**AIM OF THE EXERCISE**
Print word for word the first line of the records below and every following line through the one containing "[end_pan], followed by"; print nothing else.

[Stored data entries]
BEGIN

(** * Polar projection and interactive pan/zoom of [matplotlib.projections.polar]

    A shallow embedding of the classes nested in [PolarAxes]
    ([PolarTransform], [PolarAffine], [InvertedPolarTransform],
    [RadialLocator]) and of the gesture methods [start_pan], [drag_pan],
    [end_pan], followed by the properties stated about them.

    Numbers.  The program computes with numpy [float64] values.  They are
    embedded as the real numbers extended with the two infinities and the
    not-a-number value; rounding, overflow and the sign of zero are not
    represented.  Every operation follows numpy on the special values
    (a division by zero yields an infinity or [NaN], a comparison with [NaN]
    is false, [NaN != x] is true). *)

From Stdlib Require Import String.
From Stdlib Require Import Reals Lra List Bool Arith ZArith Lia.
Import ListNotations.

Local Open Scope R_scope.

(** ** Extended reals standing for [float64] *)

Inductive float64 : Type :=
| Fin (x : R)
| PInf
| NInf
| NaN.

(** The operations of the [numpy] module (imported as [np]) and Python's
    operators on such values. *)
Module Np.

(** The infinity carrying the sign of [x], and [NaN] when [x] is zero:
    the value of [x * inf] and of [x / 0]. *)
Definition inf_of_sign (x : R) : float64 :=
  if Rlt_dec 0 x then PInf else if Rlt_dec x 0 then NInf else NaN.

Definition neg (a : float64) : float64 :=
  match a with
  | Fin x => Fin (- x)
  | PInf => NInf
  | NInf => PInf
  | NaN => NaN
  end.

Definition add (a b : float64) : float64 :=
  match a, b with
  | Fin x, Fin y => Fin (x + y)
  | NaN, _ | _, NaN => NaN
  | PInf, NInf | NInf, PInf => NaN
  | PInf, _ | _, PInf => PInf
  | NInf, _ | _, NInf => NInf
  end.

Definition sub (a b : float64) : float64 := add a (neg b).

Definition mul (a b : float64) : float64 :=
  match a, b with
  | Fin x, Fin y => Fin (x * y)
  | NaN, _ | _, NaN => NaN
  | Fin x, PInf | PInf, Fin x => inf_of_sign x
  | Fin x, NInf | NInf, Fin x => inf_of_sign (- x)
  | PInf, PInf | NInf, NInf => PInf
  | PInf, NInf | NInf, PInf => NInf
  end.

Definition div (a b : float64) : float64 :=
  match a, b with
  | Fin x, Fin y => if Req_dec_T y 0 then inf_of_sign x else Fin (x / y)
  | NaN, _ | _, NaN => NaN
  | Fin _, (PInf | NInf) => Fin 0
  | PInf, Fin y => if Rlt_dec y 0 then NInf else PInf
  | NInf, Fin y => if Rlt_dec y 0 then PInf else NInf
  | (PInf | NInf), (PInf | NInf) => NaN
  end.

(** Python's [abs]. *)
Definition abs (a : float64) : float64 :=
  match a with
  | Fin x => Fin (Rabs x)
  | PInf | NInf => PInf
  | NaN => NaN
  end.

(** [np.sqrt], [np.cos], [np.sin], [np.arccos]. *)
Definition sqrt (a : float64) : float64 :=
  match a with
  | Fin x => if Rlt_dec x 0 then NaN else Fin (R_sqrt.sqrt x)
  | PInf => PInf
  | NInf | NaN => NaN
  end.

Definition cos (a : float64) : float64 :=
  match a with
  | Fin x => Fin (Rtrigo_def.cos x)
  | _ => NaN
  end.

Definition sin (a : float64) : float64 :=
  match a with
  | Fin x => Fin (Rtrigo_def.sin x)
  | _ => NaN
  end.

Definition arccos (a : float64) : float64 :=
  match a with
  | Fin x =>
      if Rle_dec (-1) x then if Rle_dec x 1 then Fin (acos x) else NaN
      else NaN
  | _ => NaN
  end.

(** Comparisons; each is false as soon as one side is [NaN], except [ne]. *)
Definition lt (a b : float64) : bool :=
  match a, b with
  | Fin x, Fin y => if Rlt_dec x y then true else false
  | NInf, (Fin _ | PInf) => true
  | Fin _, PInf => true
  | _, _ => false
  end.

Definition le (a b : float64) : bool :=
  match a, b with
  | Fin x, Fin y => if Rle_dec x y then true else false
  | NInf, (Fin _ | PInf | NInf) => true
  | (Fin _ | PInf), PInf => true
  | _, _ => false
  end.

END

**EXERCISE OUTPUT**
(** * Polar projection and interactive pan/zoom of [matplotlib.projections.polar]

    A shallow embedding of the classes nested in [PolarAxes]
    ([PolarTransform], [PolarAffine], [InvertedPolarTransform],
    [RadialLocator]) and of the gesture methods [start_pan], [drag_pan],
    [end_pan], followed by the properties stated about them.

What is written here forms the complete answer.